• **Task description**:
Below are the records. Retype exactly the lines between the lines holding "file of its name exists. *)" and "rewrite apply_eq. destruct", inclusive.

*** Stored data Section Begins ***

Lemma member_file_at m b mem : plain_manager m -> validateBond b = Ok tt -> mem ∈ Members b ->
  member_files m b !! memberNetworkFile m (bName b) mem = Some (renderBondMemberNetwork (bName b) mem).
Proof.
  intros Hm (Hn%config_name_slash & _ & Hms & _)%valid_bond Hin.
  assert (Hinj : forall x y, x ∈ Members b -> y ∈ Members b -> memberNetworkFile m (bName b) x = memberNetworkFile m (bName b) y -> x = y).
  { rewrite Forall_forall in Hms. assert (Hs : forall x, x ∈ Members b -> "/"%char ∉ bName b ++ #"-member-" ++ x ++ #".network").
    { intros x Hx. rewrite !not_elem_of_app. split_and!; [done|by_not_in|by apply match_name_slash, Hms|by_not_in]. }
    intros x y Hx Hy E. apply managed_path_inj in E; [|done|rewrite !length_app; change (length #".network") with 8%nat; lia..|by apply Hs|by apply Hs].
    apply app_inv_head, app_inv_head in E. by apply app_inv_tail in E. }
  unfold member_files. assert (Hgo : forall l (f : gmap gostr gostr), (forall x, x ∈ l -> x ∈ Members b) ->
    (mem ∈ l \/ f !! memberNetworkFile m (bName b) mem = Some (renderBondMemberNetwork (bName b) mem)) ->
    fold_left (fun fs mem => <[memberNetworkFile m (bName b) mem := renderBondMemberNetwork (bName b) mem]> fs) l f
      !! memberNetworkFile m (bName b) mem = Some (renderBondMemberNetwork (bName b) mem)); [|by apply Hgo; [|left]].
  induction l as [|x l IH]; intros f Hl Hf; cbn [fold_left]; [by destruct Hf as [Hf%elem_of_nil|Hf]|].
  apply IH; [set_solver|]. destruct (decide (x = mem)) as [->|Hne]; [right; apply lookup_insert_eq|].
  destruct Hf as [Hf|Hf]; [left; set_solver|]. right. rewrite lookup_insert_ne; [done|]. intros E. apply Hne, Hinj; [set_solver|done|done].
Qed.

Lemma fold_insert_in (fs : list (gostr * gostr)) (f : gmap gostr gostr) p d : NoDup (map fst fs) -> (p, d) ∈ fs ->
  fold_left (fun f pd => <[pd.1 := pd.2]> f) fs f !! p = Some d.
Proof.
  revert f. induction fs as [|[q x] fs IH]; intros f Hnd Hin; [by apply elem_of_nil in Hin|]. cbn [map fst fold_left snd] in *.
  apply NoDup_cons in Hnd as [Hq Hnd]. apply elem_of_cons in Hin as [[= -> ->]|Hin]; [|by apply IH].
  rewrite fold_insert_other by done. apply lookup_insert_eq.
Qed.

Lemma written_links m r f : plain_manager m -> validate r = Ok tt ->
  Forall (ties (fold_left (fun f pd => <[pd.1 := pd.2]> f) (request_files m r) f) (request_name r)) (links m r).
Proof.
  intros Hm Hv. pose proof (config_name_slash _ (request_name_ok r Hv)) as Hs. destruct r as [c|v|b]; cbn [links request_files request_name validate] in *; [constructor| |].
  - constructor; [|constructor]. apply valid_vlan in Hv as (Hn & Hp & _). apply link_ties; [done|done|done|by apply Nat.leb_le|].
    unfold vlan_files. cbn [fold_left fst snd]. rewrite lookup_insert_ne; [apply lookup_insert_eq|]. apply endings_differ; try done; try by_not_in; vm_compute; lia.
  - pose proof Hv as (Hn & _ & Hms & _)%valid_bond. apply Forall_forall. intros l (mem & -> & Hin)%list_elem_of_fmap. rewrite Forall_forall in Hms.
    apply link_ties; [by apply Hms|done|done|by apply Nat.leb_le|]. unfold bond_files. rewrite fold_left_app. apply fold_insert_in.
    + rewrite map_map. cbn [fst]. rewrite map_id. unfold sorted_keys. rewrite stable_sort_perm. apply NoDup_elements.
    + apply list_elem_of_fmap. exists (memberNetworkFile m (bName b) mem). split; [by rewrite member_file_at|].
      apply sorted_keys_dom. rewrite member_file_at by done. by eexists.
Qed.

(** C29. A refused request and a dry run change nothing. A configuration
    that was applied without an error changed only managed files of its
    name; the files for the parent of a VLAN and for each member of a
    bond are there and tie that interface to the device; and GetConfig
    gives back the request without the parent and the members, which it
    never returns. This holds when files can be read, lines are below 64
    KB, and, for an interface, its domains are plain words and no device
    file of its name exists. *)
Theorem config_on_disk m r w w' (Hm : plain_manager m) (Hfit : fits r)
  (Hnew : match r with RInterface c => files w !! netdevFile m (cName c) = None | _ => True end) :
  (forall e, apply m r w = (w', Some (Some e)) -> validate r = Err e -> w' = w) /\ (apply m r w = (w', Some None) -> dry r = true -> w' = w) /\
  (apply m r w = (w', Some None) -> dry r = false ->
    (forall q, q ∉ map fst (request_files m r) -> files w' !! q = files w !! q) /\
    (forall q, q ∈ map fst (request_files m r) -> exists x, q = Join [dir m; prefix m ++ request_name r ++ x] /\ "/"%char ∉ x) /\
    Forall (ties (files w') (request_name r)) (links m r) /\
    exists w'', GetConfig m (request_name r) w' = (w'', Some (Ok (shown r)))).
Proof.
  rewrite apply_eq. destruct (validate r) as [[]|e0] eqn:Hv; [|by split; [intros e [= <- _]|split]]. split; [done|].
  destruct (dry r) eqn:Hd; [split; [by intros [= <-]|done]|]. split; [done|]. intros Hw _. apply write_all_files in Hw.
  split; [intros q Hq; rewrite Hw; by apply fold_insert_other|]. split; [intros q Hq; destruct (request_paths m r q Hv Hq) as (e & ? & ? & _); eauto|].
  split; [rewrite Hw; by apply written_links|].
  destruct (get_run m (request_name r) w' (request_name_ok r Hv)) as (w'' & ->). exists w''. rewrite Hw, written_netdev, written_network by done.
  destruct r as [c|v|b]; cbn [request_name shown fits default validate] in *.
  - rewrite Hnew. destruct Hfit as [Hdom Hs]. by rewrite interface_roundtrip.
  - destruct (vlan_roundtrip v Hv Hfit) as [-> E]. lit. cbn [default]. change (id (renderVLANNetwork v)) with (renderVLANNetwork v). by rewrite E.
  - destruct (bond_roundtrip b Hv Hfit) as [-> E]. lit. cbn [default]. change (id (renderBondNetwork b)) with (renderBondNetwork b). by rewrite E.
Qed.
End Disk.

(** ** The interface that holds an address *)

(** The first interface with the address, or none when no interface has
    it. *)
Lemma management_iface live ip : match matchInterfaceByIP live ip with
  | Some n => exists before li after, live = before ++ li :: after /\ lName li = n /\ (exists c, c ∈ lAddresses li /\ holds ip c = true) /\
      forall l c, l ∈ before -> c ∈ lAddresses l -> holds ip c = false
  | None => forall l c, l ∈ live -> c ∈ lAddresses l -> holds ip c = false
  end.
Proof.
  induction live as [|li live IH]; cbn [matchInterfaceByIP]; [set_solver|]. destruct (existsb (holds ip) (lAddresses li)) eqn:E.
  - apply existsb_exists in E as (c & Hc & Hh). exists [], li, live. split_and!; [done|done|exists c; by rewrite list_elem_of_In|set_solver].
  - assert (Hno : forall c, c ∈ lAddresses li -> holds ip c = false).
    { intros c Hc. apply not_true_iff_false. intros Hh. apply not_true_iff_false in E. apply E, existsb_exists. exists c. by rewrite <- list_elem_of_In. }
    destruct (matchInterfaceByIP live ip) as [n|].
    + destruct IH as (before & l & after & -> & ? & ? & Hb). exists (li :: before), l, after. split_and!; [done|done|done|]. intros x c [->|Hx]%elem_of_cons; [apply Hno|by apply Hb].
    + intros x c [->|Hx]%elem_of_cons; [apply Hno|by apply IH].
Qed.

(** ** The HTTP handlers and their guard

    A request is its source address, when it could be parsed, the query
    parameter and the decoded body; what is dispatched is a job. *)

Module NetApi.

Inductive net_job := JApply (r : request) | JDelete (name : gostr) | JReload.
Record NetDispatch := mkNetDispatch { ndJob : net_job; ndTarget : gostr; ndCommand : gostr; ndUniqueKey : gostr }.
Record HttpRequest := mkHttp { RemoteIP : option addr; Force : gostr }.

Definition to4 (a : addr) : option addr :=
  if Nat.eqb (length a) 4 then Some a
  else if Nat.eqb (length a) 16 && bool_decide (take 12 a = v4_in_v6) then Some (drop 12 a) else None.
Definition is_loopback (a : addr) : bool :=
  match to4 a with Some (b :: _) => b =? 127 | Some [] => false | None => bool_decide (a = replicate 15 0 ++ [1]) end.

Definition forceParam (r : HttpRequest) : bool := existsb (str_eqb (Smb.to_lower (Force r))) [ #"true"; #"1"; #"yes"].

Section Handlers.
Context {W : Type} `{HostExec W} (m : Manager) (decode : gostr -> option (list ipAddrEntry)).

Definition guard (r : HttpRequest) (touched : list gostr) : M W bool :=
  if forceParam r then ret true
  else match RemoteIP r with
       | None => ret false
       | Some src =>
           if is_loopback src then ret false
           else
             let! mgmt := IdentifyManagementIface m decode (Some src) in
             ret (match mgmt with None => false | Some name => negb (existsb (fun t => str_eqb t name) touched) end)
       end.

*** Stored data Section Ends ***
*** Stored data Section Begins ***

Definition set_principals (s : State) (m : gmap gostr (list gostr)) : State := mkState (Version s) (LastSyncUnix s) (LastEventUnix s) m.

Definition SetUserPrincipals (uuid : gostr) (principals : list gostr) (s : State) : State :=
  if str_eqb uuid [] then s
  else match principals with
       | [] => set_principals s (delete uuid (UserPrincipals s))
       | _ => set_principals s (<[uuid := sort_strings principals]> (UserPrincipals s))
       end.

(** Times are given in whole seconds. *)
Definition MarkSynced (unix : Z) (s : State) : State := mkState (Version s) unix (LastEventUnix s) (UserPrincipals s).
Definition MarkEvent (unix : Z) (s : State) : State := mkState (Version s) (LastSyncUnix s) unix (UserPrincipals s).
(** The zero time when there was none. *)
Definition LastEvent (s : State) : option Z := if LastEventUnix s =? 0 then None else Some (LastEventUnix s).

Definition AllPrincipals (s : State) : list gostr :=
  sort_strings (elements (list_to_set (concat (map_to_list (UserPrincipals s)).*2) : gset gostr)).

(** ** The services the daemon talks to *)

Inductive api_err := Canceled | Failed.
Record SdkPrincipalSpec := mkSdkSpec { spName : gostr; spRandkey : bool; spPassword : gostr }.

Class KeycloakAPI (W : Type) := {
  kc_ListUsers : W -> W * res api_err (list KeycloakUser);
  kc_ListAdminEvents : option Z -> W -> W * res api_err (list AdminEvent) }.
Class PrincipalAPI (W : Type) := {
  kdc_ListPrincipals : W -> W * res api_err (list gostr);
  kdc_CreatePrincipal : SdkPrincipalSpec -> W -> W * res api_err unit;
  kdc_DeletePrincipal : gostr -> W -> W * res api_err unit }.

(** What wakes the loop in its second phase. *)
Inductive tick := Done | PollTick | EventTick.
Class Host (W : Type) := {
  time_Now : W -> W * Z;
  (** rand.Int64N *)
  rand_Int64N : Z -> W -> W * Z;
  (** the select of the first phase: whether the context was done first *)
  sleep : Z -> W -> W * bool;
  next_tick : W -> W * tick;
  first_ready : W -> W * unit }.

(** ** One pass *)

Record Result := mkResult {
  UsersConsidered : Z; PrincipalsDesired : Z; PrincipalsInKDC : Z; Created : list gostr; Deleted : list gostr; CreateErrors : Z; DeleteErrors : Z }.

*** Stored data Section Ends ***

• **Answer**:
    file of its name exists. *)
Theorem config_on_disk m r w w' (Hm : plain_manager m) (Hfit : fits r)
  (Hnew : match r with RInterface c => files w !! netdevFile m (cName c) = None | _ => True end) :
  (forall e, apply m r w = (w', Some (Some e)) -> validate r = Err e -> w' = w) /\ (apply m r w = (w', Some None) -> dry r = true -> w' = w) /\
  (apply m r w = (w', Some None) -> dry r = false ->
    (forall q, q ∉ map fst (request_files m r) -> files w' !! q = files w !! q) /\
    (forall q, q ∈ map fst (request_files m r) -> exists x, q = Join [dir m; prefix m ++ request_name r ++ x] /\ "/"%char ∉ x) /\
    Forall (ties (files w') (request_name r)) (links m r) /\
    exists w'', GetConfig m (request_name r) w' = (w'', Some (Ok (shown r)))).
Proof.
  rewrite apply_eq. destruct (validate r) as [[]|e0] eqn:Hv; [|by split; [intros e [= <- _]|split]]. split; [done|].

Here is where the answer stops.